*** RECORDS SHOWN ***
(** * Kruskal-Wallis H test calculator: the computation behind [main.py]

    The script reads one list of numbers and one label per group, checks the
    group sizes, and hands the non-empty groups to [scipy.stats.kruskal]; it
    then ranks the pooled values with pandas ([Series.rank]) and averages the
    ranks per label ([groupby('Group')['Rank'].mean()]).

    The embedding follows [main.py] function by function.  Python floats are
    [pyfloat]: a finite value is an exact rational (rounding is not modelled),
    and the three non-finite values are kept because [float()] parses the
    texts "inf", "-inf" and "nan".  Exceptions are the [Raise] results of a
    small error monad. *)

From Stdlib Require Import String Ascii.
From Stdlib Require OrderedTypeEx DecimalString Qcanon.
From Stdlib Require Import List Arith ZArith QArith Qreduction Lia Bool.
From Stdlib Require Import Permutation Sorted Lqa.
Import ListNotations.
Close Scope Q_scope.

(* ================================================================== *)
(** * Python values *)

Inductive pyfloat : Type :=
| NegInf
| Finite (q : Q)
| PosInf
| NaN.

Definition is_nan (v : pyfloat) : bool :=
  match v with NaN => true | _ => false end.

Definition is_finite (v : pyfloat) : bool :=
  match v with Finite _ => true | _ => false end.

(** [a == b] on floats: NaN equals nothing, not even itself. *)
Definition flt_eqb (a b : pyfloat) : bool :=
  match a, b with
  | NegInf, NegInf => true
  | PosInf, PosInf => true
  | Finite x, Finite y => Qeq_bool x y
  | _, _ => false
  end.

(** [a < b] on floats: every comparison with NaN is false. *)
Definition flt_ltb (a b : pyfloat) : bool :=
  match a, b with
  | NaN, _ | _, NaN => false
  | NegInf, NegInf => false
  | NegInf, _ => true
  | Finite x, Finite y => negb (Qle_bool y x)
  | Finite _, PosInf => true
  | _, _ => false
  end.

Definition flt_leb (a b : pyfloat) : bool := flt_ltb a b || flt_eqb a b.

(** The spec's two error kinds, and the [IndexError] of [group_names[i]]. *)
Inductive error : Type :=
| InvalidInput (msg : string)
| DegenerateInput (msg : string)
| IndexError (msg : string).

Inductive pyresult (A : Type) : Type :=
| Return (a : A)
| Raise (e : error).

Arguments Return {A} a.

Arguments Raise {A} e.

Definition bind {A B : Type} (m : pyresult A) (k : A -> pyresult B) : pyresult B :=
  match m with
  | Return a => k a
  | Raise e => Raise e
  end.

Notation "x <- m ;; k" := (bind m (fun x => k))
  (at level 61, m at next level, right associativity).

(** [len(g) > 0] *)
Definition nonempty {A : Type} (g : list A) : bool :=
  match g with [] => false | _ :: _ => true end.

Definition Qsum (l : list Q) : Q := fold_right Qplus 0%Q l.

Definition Zsum (l : list Z) : Z := fold_right Z.add 0%Z l.
Lemma completion_is_final_witness :
  completeQuestForUser (as_backend 1500) alice 1 with_quest
    = Ok (tt, with_completion) /\
  (userQuests (run [] with_completion) !!! alice) !!! 1
    = UserProgress.mk true (block_timestamp (as_backend 1500)) /\
  completeQuestForUser (as_backend 1600) alice 1 (run [] with_completion) =
    Err (if negb (block_timestamp (as_backend 1600)
                  <=? Quest.endDate (quests with_quest !!! 1))
         then Revert "Quest has expired"
         else if negb (authorized with_quest (as_backend 1600))
         then Revert "Only owner or backend can complete quests"
         else Revert "Quest already completed").
Proof.
  assert (H : completeQuestForUser (as_backend 1500) alice 1 with_quest
              = Ok (tt, with_completion)) by (vm_compute; reflexivity).
  split; [exact H|].
  exact (completion_is_final with_quest (as_backend 1500) alice 1
           with_completion [] (as_backend 1600) H).
Defined.
(** * denyenv: a validating admission webhook that rejects pods using env vars

    Shallow embedding of [exports.denyenv] (index.js) and the properties of
    its admission decision.

    The handler receives an Express-style request whose [body] is the parsed
    AdmissionReview document, walks [request.object.spec.containers], and
    sends back [{response: {allowed, status?}}].  JavaScript values are
    embedded as a tree type, the two global effects (console output, calls
    on [res]) as an explicit world threaded by a state-and-exception monad,
    and an uncaught [TypeError] as the failure branch of that monad. *)

From Stdlib Require Import String Ascii List Bool ZArith Lia DecimalString.
Import ListNotations.
Local Open Scope string_scope.
Local Open Scope list_scope.

(** The only exception the handler can raise: the runtime's [TypeError]
    (property read on [undefined]/[null], [in] on a primitive, iteration of
    a non-iterable, failed conversion to a primitive).  The handler has no
    [try]/[catch], so it escapes to the hosting platform. *)
Inductive Error : Type := TypeError.

(** ** The response objects built by the handler *)

(** The object literal assigned to [admissionResponse.status]. *)
Record Status : Type := mkStatus {
  status_status : string;
  status_message : string;
  status_reason : string;
  status_code : Z
}.

(** [admissionResponse]: created as [{allowed: false}]; the [status]
    property exists only once the loop has assigned it. *)
Record AdmissionResponse : Type := mkAdmissionResponse {
  allowed : bool;
  status : option Status
}.

(** [admissionReview = {response: admissionResponse}]. *)
Record AdmissionReview : Type := mkAdmissionReview {
  response : AdmissionResponse
}.

(** One method call on the [res] object, in the order the handler makes
    them.  [ResSendJSON v] records [res.send(JSON.stringify(v))] with the
    object handed to [JSON.stringify]; its bytes are [JSON_stringify v]. *)
Inductive ResCall : Type :=
| ResSetHeader (name value : string)
| ResSendJSON (payload : AdmissionReview)
| ResStatus (code : Z)
| ResEnd.

Record World : Type := mkWorld {
  console : list string;                  (* lines written by console.log *)
  res : list ResCall    (* calls received by res *)
}.

Definition emit (log : list string) (calls : list ResCall)
  (w : World) : World :=
  {| console := console w ++ log; res := res w ++ calls |}.

(** ** State-and-exception monad *)

Definition M (A : Type) : Type := World -> (Error + A) * World.

Definition ret {A} (a : A) : M A := fun w => (inr a, w).

Definition throw {A} (e : Error) : M A := fun w => (inl e, w).

Definition bind {A B} (m : M A) (k : A -> M B) : M B :=
  fun w => match m w with
           | (inr a, w') => k a w'
           | (inl e, w') => (inl e, w')
           end.

Definition lift {A} (r : Error + A) : M A := fun w => (r, w).

Declare Scope js_scope.
Delimit Scope js_scope with js.
Notation "x <- m ;; k" := (bind m (fun x => k))
  (at level 61, m at next level, right associativity) : js_scope.
Notation "m ;; k" := (bind m (fun _ => k))
  (at level 61, right associativity) : js_scope.

Definition console_log (line : string) : M unit :=
  fun w => (inr tt, emit [line] [] w).

Definition res_call (c : ResCall) : M unit :=
  fun w => (inr tt, emit [] [c] w).

(** [for (var x of xs) body], threading the variables the body assigns. *)
Fixpoint for_of {A S} (xs : list A) (body : A -> S -> M S) (s : S) : M S :=
  match xs with
  | [] => ret s
  | x :: rest => bind (body x s) (for_of rest body)
  end.

(** A computation is framed when its result and the effects it adds do not
    depend on the world it starts in. *)
Definition framed {A} (m : M A) : Prop :=
  exists out log calls, forall w, m w = (out, emit log calls w).

(** ** JSON serialisation of the response *)

Definition hex_digit (n : nat) : ascii :=
  match n with
  | 0 => "0" | 1 => "1" | 2 => "2" | 3 => "3" | 4 => "4" | 5 => "5"
  | 6 => "6" | 7 => "7" | 8 => "8" | 9 => "9" | 10 => "a" | 11 => "b"
  | 12 => "c" | 13 => "d" | 14 => "e" | _ => "f"
  end%char.

(** QuoteJSONString on one byte of the UTF-8 form of the string: the five
    short escapes, the quote and the backslash, [\u00xx] for the other
    control characters, every other byte unchanged. *)
Definition backslash : ascii := ascii_of_nat 92.

Definition quote_char (c : ascii) : string :=
  let n := nat_of_ascii c in
  match n with
  | 8 => "\b" | 9 => "\t" | 10 => "\n" | 12 => "\f" | 13 => "\r"
  | 34 => String backslash (String c EmptyString)
  | 92 => "\\"
  | _ => if Nat.ltb n 32
         then "\u00" ++ String (hex_digit (n / 16)) (String (hex_digit (n mod 16)) EmptyString)
         else String c EmptyString
  end.

Fixpoint quote_chars (s : string) : string :=
  match s with
  | EmptyString => EmptyString
  | String c rest => quote_char c ++ quote_chars rest
  end.

Definition dquote : string := String (ascii_of_nat 34) EmptyString.

Definition quote_string (s : string) : string :=
  dquote ++ quote_chars s ++ dquote.

Definition key (k : string) : string := quote_string k ++ ":".

(** An integer-valued number prints in decimal. *)
Definition Z_stringify (z : Z) : string := NilZero.string_of_int (Z.to_int z).

Definition Status_stringify (s : Status) : string :=
  "{" ++ key "status" ++ quote_string (status_status s)
  ++ "," ++ key "message" ++ quote_string (status_message s)
  ++ "," ++ key "reason" ++ quote_string (status_reason s)
  ++ "," ++ key "code" ++ Z_stringify (status_code s) ++ "}".

Definition AdmissionResponse_stringify (r : AdmissionResponse) : string :=
  "{" ++ key "allowed" ++ (if allowed r then "true" else "false")
  ++ match status r with
     | Some s => "," ++ key "status" ++ Status_stringify s
     | None => EmptyString
     end
  ++ "}".

(** [JSON.stringify(admissionReview)]. *)
Definition JSON_stringify (v : AdmissionReview) : string :=
  "{" ++ key "response" ++ AdmissionResponse_stringify (response v) ++ "}".


(** ** JavaScript values and the runtime operations the handler applies *)

Section Runtime.

(** Numbers occur only inside the request document and the handler's one
    operation on them is conversion to a string, so the Number type and its
    [Number::toString] are taken as parameters. *)
Context {Number : Type} (Number_toString : Number -> string).

(** A value reachable from [req.body]: what a JSON body parser builds, plus
    [undefined] for an absent body or property.  [VObj] lists the own
    properties of a plain object in order; a name is read at its first
    binding. *)
#[warnings="-register-all"]
Inductive value : Type :=
| VUndefined
| VNull
| VBool (b : bool)
| VNum (n : Number)
| VStr (s : string)
| VArr (items : list value)
| VObj (props : list (string * value)).

(** The Express request, of which the handler reads [body] only. *)
Record Request : Type := mkRequest { body : value }.

Fixpoint own (props : list (string * value)) (k : string) : option value :=
  match props with
  | [] => None
  | (k', v) :: rest => if String.eqb k' k then Some v else own rest k
  end.

Definition has_own (props : list (string * value)) (k : string) : bool :=
  match own props k with Some _ => true | None => false end.

(** [v.k] for the names the handler reads ([request], [object], [metadata],
    [name], [spec], [containers]): none of them is an index, [length], or a
    member of a built-in prototype, so on a primitive or an array the read
    gives [undefined], on a plain object the own property if there is one,
    and on [undefined] or [null] it throws. *)
Definition Get (v : value) (k : string) : Error + value :=
  match v with
  | VUndefined | VNull => inl TypeError
  | VObj props => inr (match own props k with Some x => x | None => VUndefined end)
  | VBool _ | VNum _ | VStr _ | VArr _ => inr VUndefined
  end.
(** * journal-backend: the request pipeline of the Express server

    The repository holds three revisions of one server file:
    - [src/index.cjs]          (module [Index]):   /car, /register, /login, gate;
    - [src/unnamed/part_000]   (module [Entries]): /register, /login, gate,
                                                   /entry_table, /user_table;
    - [src/unnamed/part_001]   (module [Draft]):   /car, /register, /log-in and
                                                   an earlier gate.

    The embedding is shallow.  An [async] handler is a computation in a
    state-and-exception monad [M] over a [World] that holds the request
    object (shared and mutated by the middleware chain), the response, the
    connection pool, the store behind the pool and a ghost trace of the
    calls made.  The libraries the server calls (bcrypt, jsonwebtoken,
    the SQL engine) are the fields of an environment [Env]; the theorems
    quantify over it.  Console output is not modelled.

    A middleware is a function of [next], the computation that its call
    [next()] performs before it returns.  Express's [next()] returns when
    the synchronous part of the rest of the chain has run: an [async]
    handler goes on by itself after its first [await], and what it throws
    there rejects its own promise and does not reach the middleware.  The
    theorems about the lease and the gate are therefore stated for every
    [next].  [dispatch] composes the layers of a file with every handler
    run to its end at the point where it is entered: it tells which
    layers a request enters and what its handlers do, and it gives the
    order of the events on the paths that are synchronous. *)

From Stdlib Require Import Ascii.
From stdpp Require Import base strings pretty gmap list.
Set Warnings "-register-all".
Open Scope string_scope.
Open Scope list_scope.
Open Scope Z_scope.

(** ** JavaScript values *)

Inductive JsVal :=
| VUndef
| VNull
| VBool (b : bool)
| VNum (n : Z)
| VStr (s : string)
| VArr (xs : list JsVal)
| VObj (fs : gmap string JsVal).

(** What [throw] carries: an [Error] object with its [name] and [message],
    or any other value. *)
Inductive Thrown :=
| JsError (name message : string)
| JsThrow (v : JsVal).

Definition TypeError (msg : string) : Thrown := JsError "TypeError" msg.

(** [!v] is [negb (truthy v)]. *)
Definition truthy (v : JsVal) : bool :=
  match v with
  | VUndef | VNull => false
  | VBool b => b
  | VNum n => negb (n =? 0)
  | VStr s => negb (String.eqb s "")
  | VArr _ | VObj _ => true
  end.

(** [v.k] on a value that is neither [undefined] nor [null]. *)
Definition prop (v : JsVal) (k : string) : JsVal :=
  match v with
  | VObj fs => default VUndef (fs !! k)
  | _ => VUndef
  end.

Definition nullish (v : JsVal) : bool :=
  match v with VUndef | VNull => true | _ => false end.

(** [{ ...v }]: the own enumerable properties of an object. *)
Definition own_props (v : JsVal) : gmap string JsVal :=
  match v with
  | VObj fs => fs
  | _ => ∅
  end.

(** [{ k: x, ...v }]: later keys override earlier ones. *)
Definition spread_over (k : string) (x : JsVal) (v : JsVal) : JsVal :=
  VObj (own_props v ∪ {[ k := x ]}).

(** ** Strings *)

(** [s.split(c)] for a one-character separator. *)
Fixpoint split_on (c : ascii) (s : string) : list string :=
  match s with
  | EmptyString => [EmptyString]
  | String a s' =>
      if Ascii.eqb a c then EmptyString :: split_on c s'
      else match split_on c s' with
           | [] => [String a EmptyString]
           | x :: xs => String a x :: xs
           end
  end.

Definition space : ascii := Ascii.ascii_of_nat 32.

Definition is_lower (a : ascii) : bool :=
  (97 <=? Ascii.nat_of_ascii a)%nat && (Ascii.nat_of_ascii a <=? 122)%nat.
Definition is_upper (a : ascii) : bool :=
  (65 <=? Ascii.nat_of_ascii a)%nat && (Ascii.nat_of_ascii a <=? 90)%nat.
Definition is_digit (a : ascii) : bool :=
  (48 <=? Ascii.nat_of_ascii a)%nat && (Ascii.nat_of_ascii a <=? 57)%nat.
Definition is_alpha (a : ascii) : bool := is_lower a || is_upper a.
Definition is_word (a : ascii) : bool :=
  is_alpha a || is_digit a || Ascii.eqb a (Ascii.ascii_of_nat 95).

Definition upper_ascii (a : ascii) : ascii :=
  if is_lower a then Ascii.ascii_of_nat (Ascii.nat_of_ascii a - 32) else a.

(** [s.toUpperCase()] on ASCII text. *)
Fixpoint toUpperCase (s : string) : string :=
  match s with
  | EmptyString => EmptyString
  | String a s' => String (upper_ascii a) (toUpperCase s')
  end.

(** ** Named placeholders

    The connection is configured with [namedPlaceholders = true]: the driver
    scans the statement for [:name] tokens outside quoted text and sends, for
    each token in order, the property of that name of the parameter object.
    A missing property is [undefined], which the driver writes as NULL. *)

Inductive Scan :=
| Outside
| Quoted (q : ascii)
| Colon
| Name (acc : string).

Definition is_quote (a : ascii) : bool :=
  Ascii.eqb a (Ascii.ascii_of_nat 39) || Ascii.eqb a (Ascii.ascii_of_nat 34).

Definition colon : ascii := Ascii.ascii_of_nat 58.

Definition scan_outside (a : ascii) : Scan :=
  if is_quote a then Quoted a
  else if Ascii.eqb a colon then Colon
  else Outside.

Fixpoint placeholders_from (st : Scan) (s : string) : list string :=
  match s with
  | EmptyString =>
      match st with
      | Name acc => [acc]
      | _ => []
      end
  | String a s' =>
      match st with
      | Outside => placeholders_from (scan_outside a) s'
      | Quoted q =>
          placeholders_from (if Ascii.eqb a q then Outside else Quoted q) s'
      | Colon =>
          if is_alpha a then placeholders_from (Name (String a EmptyString)) s'
          else placeholders_from (scan_outside a) s'
      | Name acc =>
          if is_word a then placeholders_from (Name (acc +:+ String a EmptyString)) s'
          else acc :: placeholders_from (scan_outside a) s'
      end
  end.

Definition placeholders (sql : string) : list string :=
  placeholders_from Outside sql.

(** The values sent with a statement: none without a parameter object. *)
Definition bind_named (sql : string) (values : option (gmap string JsVal))
  : Thrown + list JsVal :=
  match placeholders sql, values with
  | [], _ => inr []
  | _ :: _, None =>
      inl (JsError "Error"
             "Named query contains placeholders, but parameters object is undefined")
  | names, Some ps => inr ((fun n => default VUndef (ps !! n)) <$> names)
  end.

(** ** Requests, responses and the world a handler runs in *)

Inductive Method := GET | POST | PUT | DELETE.

Definition Conn := nat.

(** The request object.  [db] and [user] are the properties the middleware
    adds ([req.db], [req.user]); [reqStatus] is [req.status], which only the
    earlier gate assigns. *)
Record Req := mkReq {
  method : Method;
  path : list string;
  authorization : option string;
  body : JsVal;
  params : gmap string JsVal;
  db : option Conn;
  user : JsVal;
  reqStatus : JsVal
}.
*** End of RECORDS SHOWN ***
* **WORK TO BE COMPLETED**
Return the opening line of the data and every line after it through the line containing "and the three", please, exactly as written and with nothing added.

* **SOLUTION BELOW**
(** * Kruskal-Wallis H test calculator: the computation behind [main.py]

    The script reads one list of numbers and one label per group, checks the
    group sizes, and hands the non-empty groups to [scipy.stats.kruskal]; it
    then ranks the pooled values with pandas ([Series.rank]) and averages the
    ranks per label ([groupby('Group')['Rank'].mean()]).

    The embedding follows [main.py] function by function.  Python floats are
    [pyfloat]: a finite value is an exact rational (rounding is not modelled),
    and the three non-finite values are kept because [float()] parses the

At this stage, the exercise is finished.